"So since I was there, from 1985 to the ninety-fifth year, there hasn't been any event comparable to what happened with Minařík in the seventies. Minařík left after that, I think in the seventy-fourth year. There were then such, I experienced this myself, that I was waiting, for example, at a tram stop in the evening after work, when a stranger approached me, spoke to me in Czech and offered to meet me, to talk about Free Europe. I, of course, refused, and the very next day I informed the relevant authorities. Then it turned out, after the coup, after 1989, that there were more people working with the communist institutions in Czechoslovakia than we thought. Of course, this cooperation was of marginal value, because they were providing the communists in Czechoslovakia with information that was absolutely meaningless. What they learned, for example, in the canteen, and various categories of gossip and so on. Maybe it was deliberate, because some of them were suspected of having embarked on this dubious career under certain pressures, perhaps they had family in the Czech Republic and so on."
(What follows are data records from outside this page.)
(** ** A cluster of three workers for the layers 2 to 9 *)

Definition demo_coordinator : ds4_dist_coordinator_state :=
  mkCoordinator 7 10 0 1 4096 false false false 16 0 [] false.

Definition demo_greeting (first last : Z) (output : bool) (port : Z) : bytes :=
  dist_send_hello 10 7 4 (Some (bs "deepseek")) (mkLayers true first last output) 8192 port.

Definition demo_events : list event :=
  [WorkerJoins 5 (bs "10.0.0.1") (bs "4000") (demo_greeting 2 6 false 9001);
   WorkerJoins 6 (bs "10.0.0.2") (bs "4001") (demo_greeting 5 0 true 9002);
   WorkerJoins 7 (bs "10.0.0.3") (bs "4002") (demo_greeting 2 4 false 9003);
   WorkerJoins 8 (bs "10.0.0.3") (bs "4003") (demo_greeting 8 3 false 9003)].

Definition demo_cluster : ds4_dist_coordinator_state := fold_left (registry_step (bs "deepseek")) demo_events demo_coordinator.

Lemma demo_events_ok : Forall event_ok demo_events.
Proof. repeat constructor; try done; apply (bool_decide_unpack _); vm_compute; exact I. Qed.

(** A slice that ends before it starts is refused; the route backs out of the
    longer slice at layer 2, behind which nobody starts. *)
Example demo_cluster_slices :
  (fun w => (w_fd w, w_layer_start w, w_layer_end w)) <$> cs_workers demo_cluster = [(7, 2, 4); (6, 5, 9); (5, 2, 6)].
Proof. vm_compute. reflexivity. Qed.

Example demo_plan_hops :
  (fun r => (fun e => (re_port e, re_layer_start e, re_layer_end e, re_flags e)) <$> p_entry r.1) <$>
    (match dist_coordinator_build_route_plan demo_sort Some demo_cluster with inr r => Some r | inl _ => None end) =
  Some [(9003, 2, 4, 0); (9002, 5, 9, 1)].
Proof. vm_compute. reflexivity. Qed.

(** Without the worker at the end the first layer nobody takes is the seventh. *)
Example demo_plan_missing :
  dist_coordinator_build_route_plan demo_sort Some (dist_coordinator_remove_worker demo_cluster 6) = inl (MissingLayer 7).
Proof. vm_compute. reflexivity. Qed.

Lemma demo_cluster_ok : registry_ok demo_cluster.
Proof. apply registry_fold_ok; [unfold in_u; cbn; lia|by split; constructor|apply demo_events_ok]. Qed.

Lemma registry_invariant_witness :
  registry_ok demo_cluster /\
  cs_generation (registry_step (bs "deepseek") demo_cluster (WorkerLeaves 6)) = u64 (cs_generation demo_cluster + 1).
Proof.
  destruct (registry_invariant (bs "deepseek") demo_coordinator demo_events) as [H1 H2].
  - unfold in_u. cbn. lia.
  - reflexivity.
  - apply demo_events_ok.
  - split; [exact H1|]. apply (H2 (WorkerLeaves 6)). vm_compute. discriminate.
Defined.

Lemma route_plan_correct_witness :
  match dist_coordinator_build_route_plan demo_sort Some demo_cluster with
  | inr (plan, gen) => gen = 3 /\ plan_correct demo_cluster plan
  | inl _ => False
  end.
Proof.
  pose proof (route_plan_correct demo_cluster demo_sort Some demo_sort_perm demo_sort_sorted demo_cluster_ok) as H.
  assert (E : match dist_coordinator_build_route_plan demo_sort Some demo_cluster with inr (_, g) => g = 3 | _ => False end)
    by (vm_compute; reflexivity).
  destruct (dist_coordinator_build_route_plan demo_sort Some demo_cluster) as [e|[plan gen]]; [exact E|]. split; [exact E|].
  apply H; vm_compute; try discriminate; try reflexivity; split; try discriminate; reflexivity.
Defined.

(** Two hops behind layer 1. *)
Definition demo_route : list ds4_dist_route_entry :=
  [mkRouteEntry (bs "10.0.0.3") 9003 2 4 0 (-1); mkRouteEntry (bs "10.0.0.2") 9002 5 9 1 (-1)].

Lemma validate_route_iff_witness :
  exists hops, zlen hops = 2 /\ route_bytes demo_route = route_bytes hops /\ Forall (hop_ok 10) hops /\ contiguous None hops.
Proof.
  apply (validate_route_iff 10 2 (route_bytes demo_route)).
  - lia.
  - lia.
  - apply (bool_decide_unpack _). vm_compute. exact I.
  - vm_compute. reflexivity.
Defined.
"That was one of the reasons I decided to leave - because I participated in the demonstration - I can't remember the name of the street in the center of Prague where the barricades were being built - on the part of those demonstrators. I was walking past, in one hand I had a briefcase and in the other I was carrying a huge bucket which I was supposed to contribute to the building of this barricade. There was a photojournalist from Die Welt news agency in West Germany who took a nice picture of me. I didn't find out about it until a few weeks later, thanks to my professor Wittlich, who was then giving a guest lecture somewhere in Scandinavia, I think he was in Stockholm. And then when the school year started, in the autumn of 1969, we met at school. Professor Wittlich took me aside and asked me if I had taken part in these demonstrations. I nodded and was very surprised how he knew about it, since he had been to Scandinavia. And he pointed out to me that on the way home he had got hold of an issue of Die Welt in which I had appeared - insignificant me, on the front page. He just warned me to take care of myself. I, of course, was alarmed. Well, somehow, shortly after that, a special edition of Red Law came out, called They Did Not Pass. And there, well, I also had the pleasure of appearing on the front page, where the picture was accompanied by a text to the effect that a reporter from a West German agency could take pictures among the provocateurs. So there you go, I was the provocateur."
"All of a sudden, the communist leaders declared that the Western imperialists wanted to harm us by spreading potato beetle. So instead of school lessons, we went around the field in these lines looking for the potato beetle. Before that, we were taught what it looks like - the American beetle. No one found anything despite the fact that it was promised beforehand that whoever found the potato beetle would get some big reward. Instead, we carried ladybugs in. The teacher was upset because a ladybug looks different from a potato beetle and somehow he knew we were already making fun of him. So it was kind of... it was clear even to those kids that what is officially promoted should be taken with a grain of salt and, if possible, made fun of."
I didn‘t have to cut wires and dramatically cross borders
Pavol Černý was born on 12th August 1942 in Trstená, Slovakia. His father was one of those who openly showed their antipathy to the communist regime. These attitudes did not go unnoticed, which became apparent when the witness wanted to study art history at university. He was not allowed to do so and had to settle for studying agriculture, which was not subject to as much ideological control as the humanities. However, he eventually got to art history - he was accepted for a distance learning course while working as an animal keeper at the Bratislava zoo, where he stayed until he moved to Prague. There, in 1969, he joined the demonstrations against the occupation by Warsaw Pact troops. He was photographed by a reporter from the German newspaper Die Welt while building a barricade. The same photograph was subsequently published by Red Law with the witness on the front page. He decided to emigrate to the West for security reasons and did not return from a student trip to France. With the help of friends in the field, he settled in Holland, where he completed his doctoral studies in art history. After his studies, he took a job at Radio Free Europe in Munich, where he worked as an editor for ten years. After the Revolution, he settled in Olomouc, where he joined the newly established Department of Art History at Palacký University. In 2024, at the time of recording, he was still living in Olomouc and teaching at the university.